サンタクロースはいるんだよ(Yes, Virginia, there is a Santa Claus)

ヴァージニア・オハンロン(Virginia O’Hanlon、1889年7月20日 – 1971年5月13日)は、米国ニューヨーク出身の女性。父親は医者のフィリップと、母は教師ローラの間に生まれました。

Virginia O'Hanlon (circa 1895) / Wikipedia
Virginia O’Hanlon (circa 1895) / Wikipedia

彼女が8歳の時、学校で「サンタクロースはいる、いない」ということで友達と口論になり、家に帰って父親に尋ねると「サン紙に問い合わせてごらん」とすすめられ、彼女は「サンタクロースって、いるんでしょうか?」という投書(質問)をニューヨーク・サン紙に送りました。

当時ニューヨーク・サン紙の記者だったフランシス・P・チャーチは、これに返答する形で社説を書き、1897年9月21日(明治30年)の新聞に掲載されました。

その後、社説の再掲を望む読者が相次ぎ、ついに全米メディアが掲載することになります。特に社説の一節「Yes, Virginia, there is a Santa Claus(そうです、ヴァージニア。サンタクロースはいるのです)」は、「世界一有名な社説」として、また世界中の人々の心にとどく名文として愛され続けています。

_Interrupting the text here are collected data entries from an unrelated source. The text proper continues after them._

Definition demo (cur : Z) (tm : timer) : sched kernel :=
  mkSched (idle_demo cur :: proc_demo cur :: replicate 254 zero_process) (Some cur)
    (if cur =? 0 then Some 1 else None) (if cur =? 0 then Some 1 else None) 2 ∅
    (mkCpu 0x90000 0 0 0 0 0) (kernel_demo tm).

(** ** The interface is implemented *)

Lemma owns_block k bs p :
  heap_inv (k_heap k) bs → kernel_owns k p → ∃ b, b ∈ bs ∧ s_free b = false ∧ p = s_addr b + 16.
Proof.
  intros Hi (bs' & b & Hi' & Hb & Hf & ->). rewrite (heap_inv_unique _ _ _ Hi Hi'). eauto.
Qed.

Lemma block_range h bs b :
  heap_inv h bs → b ∈ bs → 32 ≤ s_addr b ∧ 16 ≤ s_size b ∧ s_addr b + s_size b ≤ heap_start h + heap_size h.
Proof.
  intros [Hs _] (l & r & ->)%list_elem_of_split.
  destruct (shape_at _ _ _ _ Hs) as (_ & _ & _ & ? & _ & ? & _ & ?). lia.
Qed.

Lemma kernel_kmalloc k n :
  kernel_inv k → kernel_room k → 0 < n ≤ 4294967272 →
  wp (on_mem (kmalloc n)) k (λ p k', kernel_inv k' ∧ (p = 0 ∨ kernel_owns k' p ∧ p + n < 4294967296) ∧
    (∀ q, kernel_owns k q → kernel_owns k' q ∧ q ≠ p) ∧ ∀ D, D ∈ k_spaces k → D ∈ k_spaces k').
Proof.
  intros ([bs Hi] & Htop & Hv & Ht) Hroom Hn. unfold kernel_room, HEAP_LIMIT in *.
  apply wp_zoom. apply (wp_kmalloc_payload (H0 := vm_page_provider_ok (k_spaces k)) n _ _ bs);
    [done|done|done|lia|].
  intros p h' v' bs' Hi' Hv' Htop' Hkeep Hp. cbn [fst snd].
  assert (Hp0 : p = 0 ∨ kernel_owns (mkKernel (k_timer k) h' v' (k_spaces k)) p ∧ p + n < 4294967296).
  { destruct Hp as [|(b & Hb & -> & Hf & Hsz & _)]; [by left|right]. split; [by exists bs', b|].
    pose proof (block_range _ _ _ Hi' Hb). lia. }
  split_and!; [split_and!; [by exists bs'|cbn; unfold HEAP_LIMIT; lia|done|done..]|done| |done].
  intros q Hq. destruct (owns_block k bs q Hi Hq) as (c & Hc & Hcf & ->). split; [exists bs', c; auto|].
  pose proof (block_range _ _ _ Hi Hc). destruct Hp as [->|(b & Hb & -> & Hf & Hsz & Hd)]; [lia|].
  specialize (Hd c Hc Hcf). lia.
Qed.

Lemma kernel_kfree k p :
  kernel_inv k → kernel_owns k p →
  wp (on_heap (kfree p)) k (λ _ k', kernel_inv k' ∧
    (∀ q, q ≠ p → kernel_owns k q → kernel_owns k' q) ∧ ∀ D, D ∈ k_spaces k → D ∈ k_spaces k').
Proof.
  intros ([bs Hi] & Htop & Hv & Ht) Ho. destruct (owns_block k bs p Hi Ho) as (b & Hb & Hf & ->).
  apply list_elem_of_split in Hb as (l & r & ->). apply wp_zoom.
  apply (wp_kfree_live _ l b r); [done|done|]. intros h' Hi'. split_and!; [|..|done].
  - split_and!; [by eexists| |done|done..]. cbn [k_heap]. rewrite (inv_top _ _ Hi').
    destruct (free_at_total l b r) as [-> ->]. by rewrite <- (inv_top _ _ Hi).
  - intros q Hq Hoq. destruct (owns_block k _ q Hi Hoq) as (c & Hc & Hcf & ->).
    eexists _, c. split_and!; [exact Hi'| |done|done]. apply free_at_keeps; [|done].
    apply elem_of_app in Hc as [|[->|]%elem_of_cons]; [by left|done|by right].
Qed.

#[global] Program Instance kernel_services_ok : KernelServicesOk kernel := {|
  ks_inv := kernel_inv;
  ks_room := kernel_room;
  ks_owns := kernel_owns;
  ks_ok_space k D := D ∈ k_spaces k
|}.
Next Obligation.
  intros k p ([bs Hi] & Htop & _) Ho. destruct (owns_block k bs p Hi Ho) as (b & Hb & _ & ->).
  pose proof (block_range _ _ _ Hi Hb). unfold HEAP_LIMIT in Htop. lia.
Qed.
Next Obligation. intros k n Hk Hr Hn. by apply kernel_kmalloc. Qed.
Next Obligation. intros k p Hk Ho. by apply kernel_kfree. Qed.
Next Obligation.
  intros k ([bs Hi] & Htop & _). change (on_heap (kfree 4294963200) k = Ret tt k). unfold on_heap, zoom. rewrite (kfree_ignored _ bs); [by destruct k|done|..].
  - unfold is_u32. lia.
  - change (4294963200 -w 16) with 4294963184. unfold HEAP_LIMIT in Htop. lia.
Qed.
Next Obligation.
  intros k (Hh & Htop & Hv & Ht). cbn. unfold clone_space. wp_step. apply wp_zoom.
  apply (wp_paging_clone_pd (k_spaces k)); [done| |].
  - intros p v' Hp Hp0 _ Hcl. wp_step. wp_step.
    + wp_step. wp_step. cbn. split_and!; try done; [|right; by left|by intros D HD; right].
      split_and!; [done|done|apply Hcl|done..].
    + exfalso. lia.
  - intros _. wp_step. wp_step; [done|]. wp_step. cbn. split_and!; try done; by left.
Qed.
Next Obligation.
  intros k D (Hh & Htop & Hv & Ht) HD. apply wp_zoom.
  eapply wp_mono; [by apply (paging_switch_inv (k_spaces k))|]. intros [] v' (Hv' & _).
  split_and!; [split_and!; done|done|done].
Qed.
Next Obligation.
  intros k (Hh & Htop & Hv & Ht). exists (kernel_pd_phys (k_vm k)). split; [by destruct k|apply Hv].
Qed.
Next Obligation. intros k (_ & _ & _ & Ht). exists (ticks (k_timer k)). split; [by destruct k|done]. Qed.
#[global] Instance pc_input : Input pc := {|
  in_get_char := zoom pc_inputs (λ i k, mkPc (pc_chips k) (pc_uart k) (pc_disk k) i) in_get_char;
  in_wait n := zoom pc_inputs (λ i k, mkPc (pc_chips k) (pc_uart k) (pc_disk k) i) (in_wait n)
|}.

#[global] Program Instance pc_has_uart : UartDevice pc := {| uart_of := pc_uart; uart_delay := 2%nat |}.
Next Obligation. intros port v k. by exists 2%nat. Qed.
Next Obligation. intros k. cbn. by destruct (u_busy (pc_uart k)). Qed.

#[global] Program Instance pc_has_disk : AtaDevice pc 0x1F0 := {| disk_of := pc_disk; disk_delay := 3%nat |}.
Next Obligation. done. Qed.
Next Obligation. intros reg v k Hr. exact (disk_dev_out (AtaDevice := disk_bare) reg v (pc_disk k) Hr). Qed.
Next Obligation. intros port v k Hr. exact (disk_dev_other (AtaDevice := disk_bare) port v (pc_disk k) Hr). Qed.
Next Obligation. done. Qed.
Next Obligation. done. Qed.
Next Obligation. intros k. exists 3%nat. unfold dev_inw, pc_words. by destruct (disk_inw 3 (pc_disk k)) eqn:E; cbn; rewrite E. Qed.
Next Obligation. intros v k. by exists 3%nat. Qed.

#[global] Program Instance pc_board : Board pc 0x1F0.
Next Obligation. done. Qed.
Next Obligation. done. Qed.
Next Obligation. intros reg v k Hr Hu. unfold uart_ready in *. cbn [uart_of pc_has_uart pc_uart dev_out pc_device uart_device]. by rewrite uart_elsewhere by lia. Qed.
Next Obligation. done. Qed.
Next Obligation. intros k Hu. unfold dev_inw, pc_words. by destruct (disk_inw 3 (pc_disk k)) eqn:E; cbn; rewrite E. Qed.
Lemma determined_filter_level cutoff idx : determined R R (filter_level cutoff idx).
Proof.
  unfold filter_level, level_roughness.
  eapply determined_bind.
  - eapply determined_bind; [apply determined_specular_len|intros n].
    eapply determined_bind; [apply determined_py_truediv|intros q].
    eapply determined_bind; [apply determined_attr, (cf_max_roughness R HR)|intros maxr].
    eapply determined_bind; [apply determined_attr, (cf_min_roughness R HR)|intros minr].
    apply determined_ret.
  - intros roughness.
    eapply determined_bind; [apply determined_specular_getitem|intros lvl].
    apply determined_specular_setitem.
Qed.

End ChainDetermined.

Section BuildDetermined.
Context `{Collaborators}.

Lemma determined_filter_chain cutoff : determined same_chain same_derived (filter_chain cutoff).
Proof.
  unfold filter_chain.
  eapply determined_bind;
    [apply (determined_specular_getitem_last _ same_chain_footprint)|intros top].
  eapply determined_bind.
  { apply (determined_modify same_chain same_derived).
    intros w w' Hw. split; [exact Hw|reflexivity]. }
  intros _.
  eapply determined_bind;
    [apply (determined_specular_len _ same_derived_footprint)|intros n].
  eapply determined_bind.
  { apply determined_for_range. intros i.
    apply (determined_filter_level _ same_derived_footprint). }
  intros _.
  eapply determined_bind;
    [apply (determined_specular_getitem_last _ same_derived_footprint)|intros top'].
  apply (determined_specular_setitem_last _ same_derived_footprint).
Qed.

Lemma determined_build_chain fuel : determined same_inputs same_chain (build_chain fuel).
Proof.
  unfold build_chain, specular_init.
  eapply determined_bind.
  { apply (determined_modify same_inputs same_chain).
    intros w w' Hw. split; [exact Hw|reflexivity]. }
  intros _. apply (determined_mip_loop _ same_chain_footprint).
Qed.

(** The outcome of [build_mips], and the chain and diffuse map it leaves,
    are functions of the base Parameter and of the configuration alone. *)
Lemma determined_build_mips fuel cutoff :
  determined same_inputs same_derived (build_mips fuel cutoff).
Proof.
  unfold build_mips.
  eapply determined_bind; [apply determined_build_chain|intros _].
  apply determined_filter_chain.
Qed.

End BuildDetermined.

Lemma same_derived_sampling : sampling_footprint same_derived.
Proof.
  split; unfold same_derived, same_chain, same_inputs; simpl; intros;
    try (intuition congruence).
  apply deref_same_base. intuition.
Qed.

Lemma same_query_sampling : sampling_footprint same_query.
Proof.
  split; unfold same_query; simpl; intros; try (intuition congruence).
  destruct H as (Hs & Hd & _). unfold detached_chain in Hd. rewrite H0 in Hd.
  rewrite forallb_forall in Hd. apply list_elem_of_In in H1.
  specialize (Hd r H1). destruct r; [discriminate|reflexivity].
Qed.

Section SamplingDetermined.
Context `{Collaborators}.
Variable R : World -> World -> Prop.
Hypothesis HR : sampling_footprint R.

Lemma determined_texture tex uv mips bias mode :
  determined R R (texture tex uv mips bias mode).
Proof.
  intros w w' Hw. split; [reflexivity|]. intros _. apply (sf_lookups R HR), Hw.
Qed.

Lemma determined_to_grid l : determined R R (to_grid l).
Proof.
  unfold to_grid. eapply determined_bind; [apply determined_lift|intros d].
  apply determined_lift.
Qed.

Lemma determined_sampled_getitem i : determined R R (specular_getitem i).
Proof.
  intros w w' Hw. unfold specular_getitem, bind, getattr, attr.
  rewrite <- (sf_specular R HR w w' Hw).
  destruct (specular (self w)) as [l|] eqn:Hs; [|simpl; auto].
  destruct (l !! i) as [r|] eqn:Hi; simpl; [|split; [reflexivity|intros; discriminate]].
  rewrite (sf_deref R HR w w' l r Hw Hs) by (eapply list_elem_of_lookup_2; eauto). auto.
Qed.

Lemma determined_sampled_tail : determined R R specular_tail.
Proof.
  intros w w' Hw. unfold specular_tail, bind, getattr, attr.
  rewrite <- (sf_specular R HR w w' Hw).
  destruct (specular (self w)) as [l|] eqn:Hs; [|simpl; auto].
  simpl. split; [|auto]. f_equal.
  apply map_ext_in. intros r Hr. apply (sf_deref R HR w w' l r Hw Hs).
  apply (subseteq_drop 1 l). apply list_elem_of_In. exact Hr.
Qed.

Lemma determined_sampled_len : determined R R specular_len.
Proof.
  intros w w' Hw. unfold specular_len, bind, getattr.
  rewrite <- (sf_specular R HR w w' Hw).
  destruct (specular (self w)) as [l|]; simpl; auto.
Qed.

Lemma determined_get_mip roughness : determined R R (get_mip roughness).
Proof.
  unfold get_mip. destruct roughness as [r|]; [|apply determined_raise].
  eapply determined_bind; [apply determined_attr, (sf_max_roughness R HR)|intros maxr].
  eapply determined_bind; [apply determined_attr, (sf_min_roughness R HR)|intros minr].
  eapply determined_bind; [apply determined_sampled_len|intros n].
  apply determined_ret.
Qed.
Lemma iterate_deleting_forward l del rest : ∀ kept s L fuel,
  lists s !! l = Some L → dll (nodes s) L (kept ++ rest) →
  (length rest < fuel)%nat →
  wp (iterate_deleting fuel l del
        (ListIter (first_or None rest) AL_START_HEAD)) s
    (λ r s', r = rest.*1 ∧
             ∃ L', lists s' !! l = Some L' ∧
                   dll (nodes s') L' (kept ++ remaining del rest)).
Proof.
  induction rest as [|[a v] rest IH]; intros kept s L fuel HL Hd Hfuel;
    (destruct fuel as [|fuel]; [simpl in Hfuel; lia|]).
  - cbn [iterate_deleting first_or]. apply wp_bind.
    eexists _, _. split; [by apply listNext_exhausted|].
    apply wp_ret. split; [done|]. eauto.
  - pose proof (dll_seg _ _ _ Hd) as Hseg.
    apply dlseg_app in Hseg as [_ [Ha _]]. simpl in Hfuel.
    cbn [iterate_deleting first_or remaining]. apply wp_bind.
    eapply wp_listNext; [done|exact Ha|]. simpl.
    apply wp_bind. destruct (del a).
    + eapply wp_mono; [by apply (listDelNode_spec s l L kept a v rest)|].
      simpl. intros _ s1 (_ & _ & (L1 & HL1 & Hd1 & _) & _).
      apply wp_bind.
      eapply wp_mono; [apply (IH kept s1 L1 fuel HL1 Hd1); lia|].
      simpl. intros r s2 (-> & Hpost). by apply wp_ret.
    + apply wp_ret. apply wp_bind.
      eapply wp_mono.
      { apply (IH (kept ++ [(a, v)]) s L fuel HL); [|lia].
        by rewrite <- app_assoc. }
      simpl. intros r s2 (-> & Hpost). apply wp_ret.
      split; [done|]. by rewrite <- app_assoc in Hpost.
Qed.

Lemma iterate_deleting_backward l del dir rest : ∀ kept s L fuel,
  dir ≠ AL_START_HEAD →
  lists s !! l = Some L → dll (nodes s) L (rest ++ kept) →
  (length rest < fuel)%nat →
  wp (iterate_deleting fuel l del (ListIter (last_or None rest) dir)) s
    (λ r s', r = reverse rest.*1 ∧
             ∃ L', lists s' !! l = Some L' ∧
                   dll (nodes s') L' (remaining del rest ++ kept)).
Proof.
  induction rest as [|[a v] rest IH] using rev_ind;
    intros kept s L fuel Hdir HL Hd Hfuel;
    (destruct fuel as [|fuel]; [simpl in Hfuel; lia|]).
  - cbn [iterate_deleting]. rewrite last_or_nil. apply wp_bind.
    eexists _, _. split; [by apply listNext_exhausted|].
    apply wp_ret. split; [done|]. eauto.
  - rewrite <- app_assoc in Hd. simpl in Hd.
    pose proof (dll_seg _ _ _ Hd) as Hseg.
    apply dlseg_app in Hseg as [_ [Ha _]].
    rewrite length_app in Hfuel. simpl in Hfuel.
    cbn [iterate_deleting]. rewrite last_or_snoc. apply wp_bind.
    eapply wp_listNext; [done|exact Ha|]. simpl.
    assert ((dir =? AL_START_HEAD) = false) as -> by lia.
    rewrite remaining_app, fmap_app, reverse_app. simpl.
    apply wp_bind. destruct (del a).
    + eapply wp_mono; [by apply (listDelNode_spec s l L rest a v kept)|].
      simpl. intros _ s1 (_ & _ & (L1 & HL1 & Hd1 & _) & _).
      apply wp_bind.
      eapply wp_mono; [apply (IH kept s1 L1 fuel Hdir HL1 Hd1); lia|].
      simpl. intros r s2 (-> & Hpost). apply wp_ret.
      split; [done|]. by rewrite app_nil_r.
    + apply wp_ret. apply wp_bind.
      eapply wp_mono; [apply (IH ((a, v) :: kept) s L fuel Hdir HL Hd); lia|].
      simpl. intros r s2 (-> & Hpost). apply wp_ret.
      split; [done|]. by rewrite <- app_assoc.
Qed.

(** ** Positional access and search *)

Lemma listIndex_loop_next xs : ∀ s p k,
  dlseg (nodes s) p xs None →
  listIndex_loop next k (first_or None xs) s = Some (xs.*1 !! k, s).
Proof.
  induction xs as [|[a v] xs IH]; intros s p k Hseg.
  - by destruct k.
  - destruct Hseg as [Ha Hseg]. destruct k as [|k]; [done|].
    cbn [listIndex_loop first_or]. unfold bind, load_node. rewrite Ha.
    cbn [next]. by rewrite (IH s (Some a) k).
Qed.

Lemma listIndex_loop_prev xs : ∀ s q k,
  dlseg (nodes s) None xs q →
  listIndex_loop prev k (last_or None xs) s = Some (reverse xs.*1 !! k, s).
Proof.
  induction xs as [|[a v] xs IH] using rev_ind; intros s q k Hseg.
  - by destruct k.
  - apply dlseg_app in Hseg as [Hseg [Ha _]]. simpl in Hseg.
    rewrite last_or_snoc, fmap_app, reverse_app. simpl.
    destruct k as [|k]; [done|].
    cbn [listIndex_loop]. unfold bind, load_node. rewrite Ha.
    cbn [prev]. by rewrite (IH s (Some a) k).
Qed.

Lemma wrap_long_neg i :
  is_long i → i < 0 → wrap_long (wrap_long (- i) - 1) = - i - 1.
Proof.
  unfold is_long, wrap_long. intros Hi Hneg.
  destruct (decide (i = - 2 ^ 63)) as [->|Hne]; [reflexivity|].
  rewrite (Z.mod_small (- i + 2 ^ 63)) by lia.
  rewrite Z.mod_small by lia. lia.
Qed.

Lemma listIndex_spec s l L xs i :
  lists s !! l = Some L → dll (nodes s) L xs → is_long i →
  listIndex l i s = Some (index_model xs.*1 i, s).
Proof.
  intros HL Hd Hi. unfold listIndex, index_model.
  destruct (i <? 0) eqn:Hneg.
  - rewrite wrap_long_neg by (done || lia).
    unfold bind, load_list. rewrite HL, (dll_tail _ _ _ Hd).
    eapply listIndex_loop_prev, Hd.
  - unfold bind, load_list. rewrite HL, (dll_head _ _ _ Hd).
    eapply listIndex_loop_next, Hd.
Qed.

Lemma listSearchKey_loop_spec l L key xs : ∀ s p fuel,
  lists s !! l = Some L →
  dlseg (nodes s) p xs None → (length xs < fuel)%nat →
  listSearchKey_loop fuel l key (ListIter (first_or None xs) AL_START_HEAD) s
    = Some (first_match (match_ L) key xs, s).
Proof.
  induction xs as [|[a v] xs IH]; intros s p fuel HL Hseg Hfuel;
    (destruct fuel as [|fuel]; [simpl in Hfuel; lia|]).
  - reflexivity.
  - destruct Hseg as [Ha Hseg]. simpl in Hfuel.
    cbn [listSearchKey_loop first_or first_match]. unfold bind at 1.
    erewrite listNext_node; [|reflexivity|exact Ha]. simpl.
    unfold bind at 1, load_list at 1. rewrite HL.
    unfold bind at 1, load_node at 1. rewrite Ha. simpl.
    unfold value_matches.
    destruct (match_ L) as [m|].
    + destruct (negb (m v key =? 0)); [done|].
      apply (IH s (Some a)); [done|done|lia].
    + destruct (key =? v); [done|].
      apply (IH s (Some a)); [done|done|lia].
Qed.
(** C6 (counterexample).  For [group = 0x0001_FFFF] the high half is
    [0x0001], so [cancelled] is false, and the masked value [0xFFFF] is no
    known group: [group_of] is [None], not [MEMORY]. *)
Lemma group_0001ffff_not_cancelled :
  cancelled (sample_entry 131071) = false
  /\ group_of (sample_entry 131071) = None.
Proof. vm_compute. split; reflexivity. Qed.

(** C6 (amended).  [group = 0x0001_FFFF] is not cancelled and resolves to
    no group; it is [group = 0xFFFF_0001] that is cancelled and still
    resolves to the memory group (id 1) after masking. *)
Theorem group_cancel_examples :
  cancelled (sample_entry 131071) = false
  /\ group_of (sample_entry 131071) = None
  /\ cancelled (sample_entry 4294901761) = true
  /\ group_of (sample_entry 4294901761) = Some MEMORY.
Proof. vm_compute. repeat split. Qed.

(** ** C10: the PMU training-failure bit fields *)

Lemma extract_field (w lo width : Z) :
  0 <= lo -> 0 <= width ->
  bit_field (Z.land (Z.shiftr w lo) (Z.ones width)) w lo width.
Proof.
  intros Hlo Hw. unfold bit_field.
  rewrite Z.land_ones, Z.shiftr_div_pow2 by lia.
  split; [reflexivity|]. split.
  - apply Z.mod_pos_bound. apply Z.pow_pos_nonneg; lia.
  - intros n Hn. rewrite <- Z.shiftr_div_pow2 by lia.
    rewrite <- Z.land_ones by lia.
    rewrite Z.land_spec, Z.testbit_ones, Z.shiftr_spec by lia.
    replace (0 <=? n) with true by (symmetry; apply Z.leb_le; lia).
    apply andb_comm.
Qed.

(** C10.  For every word [w], [sock] is bit 0, [umc] bits 1-3,
    [dimension] bit 4, [num_1d] bits 5-7 and [stage] bits 15-30 of [w]:
    each is [(w >> lo) mod 2^width], lies in [0, 2^width), and its bit [n]
    is bit [n + lo] of [w] for [n < width] and 0 above. *)
Theorem pmu_bitfield_extraction (w : Z) :
  bit_field (pmu_sock w) w 0 1
  /\ bit_field (pmu_umc w) w 1 3
  /\ bit_field (pmu_dimension w) w 4 1
  /\ bit_field (pmu_num_1d w) w 5 3
  /\ bit_field (pmu_stage w) w 15 16.
Proof.
  split; [|split; [|split; [|split]]].
  - unfold pmu_sock. rewrite <- (Z.shiftr_0_r w) at 1.
    apply (extract_field w 0 1); lia.
  - apply (extract_field w 1 3); lia.
  - apply (extract_field w 4 1); lia.
  - apply (extract_field w 5 3); lia.
  - apply (extract_field w 15 16); lia.
Qed.
(** X5. The request of a submission goes by POST to the fixed endpoint
    with a JSON content type.  The address it carries is the input
    without its trailing white space: it starts with [0x], has at most
    42 characters and is not changed by trimming again. *)
Theorem request_shape (s : State) (net : outcome) :
  well_formed (st_address s) ->
  exists req,
    requests (submit s net) = [req] /\
    url req = "http://localhost:5001/api/analyze" /\
    method req = "POST" /\ content_type req = "application/json" /\
    body_address req = Str.trimEnd (st_address s) /\
    Str.startsWith (body_address req) "0x" = true /\
    Str.length (body_address req) <= 42 /\
    Str.trim (body_address req) = body_address req.
Proof.
  intros Hw. exists (analyze_request (st_address s)).
  rewrite (SessionFacts.submit_well_formed s net Hw).
  destruct (TrimFacts.trim_0x _ (proj1 Hw)) as [Ht Hp].
  cbn [analyze_request url method content_type body_address].
  split; [destruct net as [|[[data|data|[|]]|ok]]; reflexivity|].
  repeat split; try assumption.
  - rewrite <- (proj2 Hw). apply TrimFacts.length_trim.
  - apply TrimFacts.trim_idempotent.
Qed.

Lemma request_shape_sample :
  exists req,
    requests (submit (typed_after sample_address None) Rejected) = [req] /\
    body_address req = sample_address.
Proof.
  destruct (request_shape (typed_after sample_address None) Rejected)
    as (req & Hr & _ & _ & _ & Hb & _).
  - split; reflexivity.
  - exists req. split; [exact Hr|]. rewrite Hb. reflexivity.
Defined.

(** ** The outcome on the page *)

Module OutcomeFacts.
Import TreeFacts.

(** No event writes the address cell. *)
Lemma run_address (evs : list event) (s : State) :
  st_address (run s evs) = st_address s.
Proof.
  revert s. induction evs as [|ev evs IH]; intros s; [reflexivity|].
  cbn [run fold_left]. change (fold_left apply_event evs ?x) with (run x evs).
  rewrite IH. now destruct ev.
Qed.

(** An attempt that starts outside Loading ends outside Loading. *)
Lemma submit_ends_loading (s : State) (net : outcome) :
  st_loading s = false -> st_loading (run s (submit s net)) = false.
Proof.
  intros Hl.
  destruct (SessionFacts.address_cases (st_address s)) as [He|[[Ht Hm]|Hw]].
  - now rewrite (SessionFacts.submit_empty s net He).
  - now rewrite (SessionFacts.submit_malformed s net Ht Hm).
  - rewrite (SessionFacts.submit_well_formed s net Hw).
    destruct net as [|[[data|data|[|]]|ok]]; reflexivity.
Qed.

(** The banner and the results on the page, apart from the input. *)
Lemma by_class_page_outer (s : State) (res : node) (cls : string) :
  In cls ["error-message"; "results-section"; "address-info"] ->
  by_class cls (page s res) =
    by_class cls (error_message (st_error s)) ++ by_class cls res.
Proof.
  intros Hc. unfold page.
  repeat (destruct Hc as [<-|Hc]); [..|contradiction]; tree_simpl;
    now rewrite ?app_nil_r.
Qed.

世界で一番有名な社説(記者フランシス・チャーチ/The Sun)



成長したヴァージニアは、後に教職に就き、晩年はブルックリンにある長期入院児童のための公立学校で校長を務めました。その生涯にわたって、幼い彼女が書いた投稿についての手紙を受けると、その全てに「サン紙社説」のコピーを添えた返事を書いていたそうです。

サン紙に送った手紙
サン紙に送った手紙

1971年にヴァージニアが81歳で亡くなったとき、ニューヨーク・タイムズ紙は「サンタの友だち ヴァージニア」という記事を掲載し、「アメリカのジャーナリズムにおいて最も有名な社説が書かれるきっかけとなった、かつての少女」として、その死を悼んでいます。

一人の幼い少女が抱いた疑問ですが、新聞社が社説で真摯に応えるジャーナリズムの本質を、現代と未来のマスメディアは、決して失ってはいけないと思います。

日本では1977年に偕成社より「サンタクロースっているんでしょうか?」として初版が出てから、2000年には83刷に達しています。訳者の中村妙子さんは忘れがたい一冊の一つとしています。